Archive Layer Case Study

The concept:

archive layer was an online shopping site that scrapes the internet for vintage designer “archive” fashion. The site scrapes over 50 niche online boutiques daily, allowing users to shop, search, and filter across the scattered ecosystem.

The team: 

- Jeff, the mastermind behind the concept who realized that archive fashion was scattered across the internet with no easy way to browse across boutiques. Jeff leads the full stack development of the site as well as  the editorial section.

- Travis, the python wizard who leads the development of the scraping tool that provides users with a birds-eye-view of archive fashion in near real time. Travis also acts as a liason between the site and the boutique owners.

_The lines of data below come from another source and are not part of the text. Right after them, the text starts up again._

(* ===== verification/ObjectStoreProps.v ===== *)
(** * Properties of saving and loading

    The theorems about [Object::save] and [Object::load] over any store that
    satisfies the contract of [Store], with examples over the [HashMap] store. *)

From S2P Require Import Prelude Serde Types Bare BareTypes Block Store Object.
From S2P Require Import ObjectTree ObjectStore ObjectProps.

Section Props.
Context `{!Crypto, !CryptoLaws}.
Context `{!Serde Block, !Serde BlockContentV0, !Serde ObjectContent}.
Context `{!SerdeLaws Block, !SerdeLaws BlockContentV0, !SerdeLaws ObjectContent}.
Context `{!SerdeTagged ObjectContent}.
Context {S : Type} `{!RepoStore S, !RepoStoreSpec S, !RepoStoreTotal S}.

(** C2: saving an object with at most eight dependencies and loading it by its
    reference gives back its content and its dependencies, whatever else the store
    holds and however many blocks the object has, and loading does not change the
    store. No two different blocks of the object may have the same hash. *)
Theorem Object_save_load content deps expiry bs pk sk o s :
  (bs + HEADER < usize_max)%N → (len deps <= 8)%N → store_inv s →
  Object_new content deps expiry bs pk sk = Ret o → collision_free (Object_blocks o) →
  ∃ r s1, Object_reference o = Ret (Some r) ∧ Object_save o s = Ret (Ok tt, s1) ∧
  ∀ fuel, (length (Object_blocks o) < fuel)%nat → ∃ o' s2,
    Object_load fuel (BlockRef_id r) (Some (BlockRef_key r)) s1 = Ret (Ok o', s2) ∧
    Object_content o' = Ret (Ok (serde_skip content)) ∧ Object_deps o' = deps ∧
    store_inv s2 ∧ store_view s2 = store_view s1.
Proof.
  intros Hbs Hdeps Hinv Hnew Hcf.
  destruct (new_save_load content deps expiry bs pk sk o s Hbs Hdeps Hinv Hnew Hcf)
    as (r & s1 & Hr & Hs & _ & Hl). by exists r, s1.
Qed.

(** Saving stores every block of the object under its hash and changes nothing
    else in the store; saving the same object again leaves the store as it is. *)
Theorem Object_save_view o s :
  store_inv s → Forall id_ok (Object_blocks o) → collision_free (Object_blocks o) →
  ∃ s1 s2, Object_save o s = Ret (Ok tt, s1) ∧
           store_view s1 = blocks_map (Object_blocks o) ∪ store_view s ∧
           (∀ b, b ∈ Object_blocks o → store_view s1 !! Block_get_id b = Some (serde_skip b)) ∧
           Object_save o s1 = Ret (Ok tt, s2) ∧ store_view s2 = store_view s1.
Proof.
  intros Hinv Hok Hcf.
  destruct (save_blocks_stored o s Hcf Hok Hinv) as (s1 & Hs1 & Hinv1 & Hv1 & Hst).
  destruct (save_blocks_stored o s1 Hcf Hok Hinv1) as (s2 & Hs2 & _ & Hv2 & _).
  exists s1, s2. split_and!; [done..| |done|].
  - intros b Hb. rewrite Forall_forall in Hok, Hst. rewrite <- (Hok b Hb). by apply Hst.
  - by rewrite Hv2, Hv1, (assoc_L (∪)), (idemp_L (∪)).
Qed.

(** C40: more than eight dependencies do not survive. The root refers to an object that
    holds them, which saving does not store: unless the store has it already, loading
    fails and reports the identifier of the dependency list as missing. *)
Theorem Object_load_deplist_missing content deps expiry bs pk sk o s :
  (bs + HEADER < usize_max)%N → (8 < len deps)%N → store_inv s →
  Object_new content deps expiry bs pk sk = Ret o → collision_free (Object_blocks o) →
  ∃ od rd r s1,
    Object_new (ObjectContent_DepList (DepList_V0 deps)) [] None (valid_size bs) pk sk = Ret od ∧
    Object_reference od = Ret (Some rd) ∧
    Object_reference o = Ret (Some r) ∧ Object_save o s = Ret (Ok tt, s1) ∧
    (store_view s1 !! BlockRef_id rd = None →
     ∀ fuel, (length (Object_blocks o) + 1 < fuel)%nat → ∃ s2,
     Object_load fuel (BlockRef_id r) (Some (BlockRef_key r)) s1
     = Ret (Err (ObjectParseError_MissingBlocks [BlockRef_id rd]), s2)).
Proof.
  intros Hbs Hdeps Hinv Hnew Hcf.
  destruct (new_sealed content deps expiry bs pk sk o Hbs Hnew)
    as (cs & root & Hseal & _ & Hok & _ & Hroot & Hd).
  rewrite (proj2 (N.leb_gt _ _) Hdeps) in Hd. destruct Hd as (od & rd & Hod & Hrd & Hd).
  destruct (save_blocks_stored o s Hcf Hok Hinv) as (s1 & Hsave & Hinv1 & _ & Hst).
  destruct (sealed_reference o cs Hseal) as (root' & k & Hroot' & Hk & Href).
  assert (root' = root) as -> by congruence.
  eexists od, rd, _, s1. split_and!; [done|done|exact Href|done|]. intros Habs [|fuel] Hf; [lia|].
  cbn [BlockRef_id BlockRef_key].
  destruct (Object_load_blocks o cs fuel s1 Hseal Hok Hinv1 Hst)
    as (root' & k' & bs' & s2 & Hr' & Hk' & Hlt & Hinv2 & Hv2 & (b & Hb & Hdb) & _); [lia|].
  assert (root' = root) as -> by congruence.
  rewrite (Object_load_found fuel _ (Some k) s1 bs' s2 b Hlt Hb), Hdb, Hd.
  assert (Hpos : (0 < length (Object_blocks o))%nat).
  { unfold Object_root in Hroot. destruct (Object_blocks o); [done|simpl; lia]. }
  destruct fuel as [|[|fuel]]; [lia|lia|].
  destruct (load_tree_absent fuel (BlockRef_id rd) s2) as (s3 & Hl3 & _); [done|by rewrite Hv2|].
  rewrite (Object_load_missing _ _ _ _ _ _ _ _ Hl3). by eexists.
Qed.

(** C24: [Object::load] returns on any store whose blocks form no cycle, whatever the
    blocks hold: with fuel above the rank of the root, neither a panic nor an endless
    loop, and the store unchanged. When blocks reachable from the root are not in the
    store, it fails and names exactly those. *)
Theorem Object_load_total rank fuel id key s :
  store_inv s → ranked (store_view s) rank → (rank id + 1 < fuel)%nat → ∃ r s',
  Object_load fuel id key s = Ret (r, s') ∧ store_view s' = store_view s ∧
  ((∃ i, reach (store_view s) id i ∧ store_view s !! i = None) →
   ∃ ms, r = Err (ObjectParseError_MissingBlocks ms) ∧
         ∀ i, i ∈ ms ↔ reach (store_view s) id i ∧ store_view s !! i = None).
Proof.
  intros Hinv Hrk Hf.
  destruct (Object_load_returns rank fuel id key s Hinv Hrk Hf) as (r & s' & ? & _ & ? & ? & _).
  by exists r, s'.
Qed.
End Props.

(** ** Examples *)

Module Examples.
Import BareTypes.Instances ObjectProps.Examples.

#[export] Instance size_of_block : SizeOfBlock := 168%N.

Definition collision_free_b (l : list (BlockId * Block)) : bool :=
  forallb (λ x, forallb (λ y, if bool_decide (x.1 = y.1) then bool_decide (x.2 = y.2) else true)
                  l) l.
Lemma collision_free_dec bs :
  collision_free_b ((λ b, (Block_id b, serde_skip b)) <$> bs) = true → collision_free bs.
Proof.
  unfold collision_free_b. rewrite forallb_forall. intros Hall b1 b2 H1 H2 Heq.
  assert (Hin : ∀ b, b ∈ bs → In (Block_id b, serde_skip b) ((λ b, (Block_id b, serde_skip b)) <$> bs))
    by (intros b Hb; apply list_elem_of_In, (list_elem_of_fmap_2 (λ b, (Block_id b, serde_skip b))); done).
  specialize (Hall _ (Hin _ H1)). rewrite forallb_forall in Hall.
  specialize (Hall _ (Hin _ H2)). simpl in Hall.
  rewrite bool_decide_true in Hall by done. by apply bool_decide_eq_true in Hall.
Qed.

Lemma Object_save_load_witness :
  length (Object_blocks file_object) = 3%nat ∧
  ∃ r s1, Object_reference file_object = Ret (Some r) ∧
          Object_save file_object HashMapRepoStore.new = Ret (Ok tt, s1) ∧
  ∀ fuel, (length (Object_blocks file_object) < fuel)%nat → ∃ o' s2,
    Object_load fuel (BlockRef_id r) (Some (BlockRef_key r)) s1 = Ret (Ok o', s2) ∧
    Object_content o' = Ret (Ok file) ∧ Object_deps o' = ids 3 ∧
    store_inv s2 ∧ store_view s2 = store_view s1.
Proof.
  split; [vm_compute; reflexivity|].
  apply (Object_save_load file (ids 3) (Some (uint_wrap 32 7)) 0 pk sk file_object).
  - reflexivity.
  - vm_compute. discriminate.
  - apply HashMapRepoStore_new_inv.
  - vm_compute. reflexivity.
  - apply collision_free_dec. vm_compute. reflexivity.
Defined.

Lemma Object_save_view_witness :
  ∃ s1 s2, Object_save file_object HashMapRepoStore.new = Ret (Ok tt, s1) ∧
           store_view s1 = blocks_map (Object_blocks file_object) ∪ store_view HashMapRepoStore.new ∧
           (∀ b, b ∈ Object_blocks file_object →
                 store_view s1 !! Block_get_id b = Some (serde_skip b)) ∧
           Object_save file_object s1 = Ret (Ok tt, s2) ∧ store_view s2 = store_view s1.
Proof.
  apply (Object_save_view file_object HashMapRepoStore.new).
  - apply HashMapRepoStore_new_inv.
  - apply (bool_decide_unpack _). vm_compute. done.
  - apply collision_free_dec. vm_compute. reflexivity.
Defined.

(** A small file with ten dependencies. *)
Definition small : ObjectContent := ObjectContent_File (File_V0 {|
  FileV0_content_type := []; FileV0_metadata := []; FileV0_content := [x2a] |}).
Definition deps_object : Object :=
  out {| Object_blocks := []; Object_deps := [] |} (Object_new small (ids 10) None 0 pk sk).

Lemma Object_load_deplist_missing_witness :
  ∃ od rd r s1,
    Object_new (ObjectContent_DepList (DepList_V0 (ids 10))) [] None (valid_size 0) pk sk = Ret od ∧
    Object_reference od = Ret (Some rd) ∧ Object_reference deps_object = Ret (Some r) ∧
    Object_save deps_object HashMapRepoStore.new = Ret (Ok tt, s1) ∧
    (store_view s1 !! BlockRef_id rd = None →
     ∀ fuel, (length (Object_blocks deps_object) + 1 < fuel)%nat → ∃ s2,
     Object_load fuel (BlockRef_id r) (Some (BlockRef_key r)) s1
     = Ret (Err (ObjectParseError_MissingBlocks [BlockRef_id rd]), s2)).
Proof.
  apply (Object_load_deplist_missing small (ids 10) None 0 pk sk deps_object).
  - reflexivity.
  - reflexivity.
  - apply HashMapRepoStore_new_inv.
  - vm_compute. reflexivity.
  - apply collision_free_dec. vm_compute. reflexivity.
Defined.

(** On the store that saving leaves, the list is missing and loading fails. *)
Definition after_save : HashMapRepoStore :=
  (out (Ok tt, HashMapRepoStore.new) (Object_save deps_object HashMapRepoStore.new)).2.
Definition deps_ref : option BlockRef := out None (Object_reference deps_object).
Example deps_object_lost :
  match deps_ref with
  | Some r => match Object_load 5 (BlockRef_id r) (Some (BlockRef_key r)) after_save with
              | Ret (Err (ObjectParseError_MissingBlocks [_]), _) => true
              | _ => false
              end
  | None => false
  end = true.
Proof. vm_compute. reflexivity. Qed.

(** A store that has the root of the object and neither of its leaves. *)
Definition root_block : Block :=
  default (Block_new [] (ObjectIdList []) None [] None) (last (Object_blocks file_object)).
Definition root_id : BlockId := Block_id root_block.
Definition root_only : HashMapRepoStore :=
  {| HashMapRepoStore_blocks := {[root_id := Block_set_key None root_block]} |}.
Definition root_rank (i : BlockId) : nat := if decide (i = root_id) then 1 else 0.

Lemma root_only_view : store_view root_only = {[root_id := serde_skip root_block]}.
Proof.
  change (serde_skip <$> {[root_id := Block_set_key None root_block]}
          = ({[root_id := serde_skip root_block]} : gmap BlockId Block)).
  by rewrite map_fmap_singleton, skip_set_key.
Qed.
Lemma root_only_inv : store_inv root_only.
Proof.
  apply map_Forall_singleton. split_and!; [|done|done].
  apply (bool_decide_unpack _). vm_compute. done.
Qed.
Lemma root_only_ranked : ranked (store_view root_only) root_rank.
Proof.
  rewrite root_only_view. split.
  - intros i j (b & [<- <-]%lookup_singleton_Some & Hj). rewrite children_skip in Hj.
    unfold root_rank. rewrite (decide_True _ _ eq_refl), decide_False; [lia|].
    assert (Hall : Forall (λ j, j ≠ root_id) (Block_children root_block))
      by (apply (bool_decide_unpack _); vm_compute; done).
    by apply (proj1 (Forall_forall _ _) Hall).
  - intros i b r [<- <-]%lookup_singleton_Some. rewrite deps_skip.
    assert (Hd : match Block_deps root_block with DepListRef _ => False | _ => True end)
      by (vm_compute; done).
    revert Hd. generalize (Block_deps root_block). by intros ? ? ->.
Qed.

Lemma Object_load_total_witness :
  ∃ r s', Object_load 3 root_id None root_only = Ret (r, s') ∧
          store_view s' = store_view root_only ∧
  ((∃ i, reach (store_view root_only) root_id i ∧ store_view root_only !! i = None) →
   ∃ ms, r = Err (ObjectParseError_MissingBlocks ms) ∧
         ∀ i, i ∈ ms ↔ reach (store_view root_only) root_id i ∧
                       store_view root_only !! i = None).
Proof.
  apply (Object_load_total root_rank 3 root_id None root_only).
  - apply root_only_inv.
  - apply root_only_ranked.
  - vm_compute. apply Nat.le_refl.
Defined.
Example root_only_missing :
  match Object_load 3 root_id None root_only with
  | Ret (Err (ObjectParseError_MissingBlocks ms), _) => length ms
  | _ => 0%nat
  end = 2%nat.
Proof. vm_compute. reflexivity. Qed.
End Examples.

- Kenny, the creative director and lead designer who handles all things visual for the platform — from branding, identity, socials, as well as UI/UX design.  I work in tandem with Jeff and Travis who translate the graphic ideas to deployment. 

The design process:

Jeff, a fellow fashion-obsessed coder, reached out to me at thebeginning of quarantine with a problem: why is it so hard to shop for archive clothing?  Physical archive stores are often appointment-only showrooms in Los Angeles, New York, Tokyo, London, and Paris. Their online counterparts are equally discreet, with an exclusive, “if you know, you know” allure similar to the clothes they sell. 

We banded together with Travis, another fashion-obsessed coder, and realized that we could apply our CS, fashion, and design backgrounds to create a tool to make the space easier to browse, while making it more accessible in the process.

Jeff and Travis set out on crafting the python scripts while I started designing the brand identity. Originally the placeholder instagram handle, “archive layer” was one of those prototype names that simply stuck.

Ultimately, we loved the geometric layered symbol, along with the clean san serif typeface crafted in “degular” by Ohno Type Co that also became the typeface used on the site. 

Drawing inspiration from the “layer” concept of creating data slices of the archive fashion scene, the geometric logo also inspired a geometric, minimal, grid-based identity.

This early mockup for the homepage above eventually became the live homepage through the incredible coding skills of Jeff and Travis! They not only were able to bring this aesthetic to the web, but were also able to even debug my terminal so I could access the git and add a little bit of JC/CSS/HTML as well on my end. The terminal is a scary place.

We then turned my mockups of a grid based shopping page fed by the scraper to life below:

Through feedback from archive boutique owners, we added a shopping cart feature as well as a pop up modal to access a gallery of images for each product — shout out to Travis for expanding the scraper to collect a more robust information architecture!

Through discussing with the owners that the site features, we realized that these curators and highly influential tastemakers are largely anonymous. The team decided to take a stab at editorial content to spotlight the archive store owners that truly push this subculture forward.

Through the editorial process, we realized that the scraper and site were in the unique position of providing a birds-eye-view of the space through data. Early social media posts of data visualizations proved to be far more popular than any other post, and we decided to publish a data driven report on the “State of Archive.”

We uncovered some fascinating insights:
1. Japanese designers make up the 5 most stocked designers across all archive stores.

2. There are lots of ways to misspell Comme des Garçons:
  • "comme des garçons"
  • "comme des garçon"
  • "comme des garcons"
  • "comme des garcon"
  • "comme de garcons"
  • "comme de garcon"
  • "cdg"
  • "comme d"

3. Raf Simons is the most expensive archive brand on average across all stores (skewed by the infamously expensive Riot! Bomber Jacket.)

4. Archive stores are highly curated, with item count topping off at just above 300 pieces.

Next steps:

Moving forward, we hope to expand archive layer from a passion project to the premiere place to discover archive fashion, get inspired by unique garments, and learn more about the tastemakers who set the stage — making the ecosystem more accessible in the process. We also hope to make the site viable — with the potential for partnerships from new vendors, featured content, featured items, affiliate commisions, and more.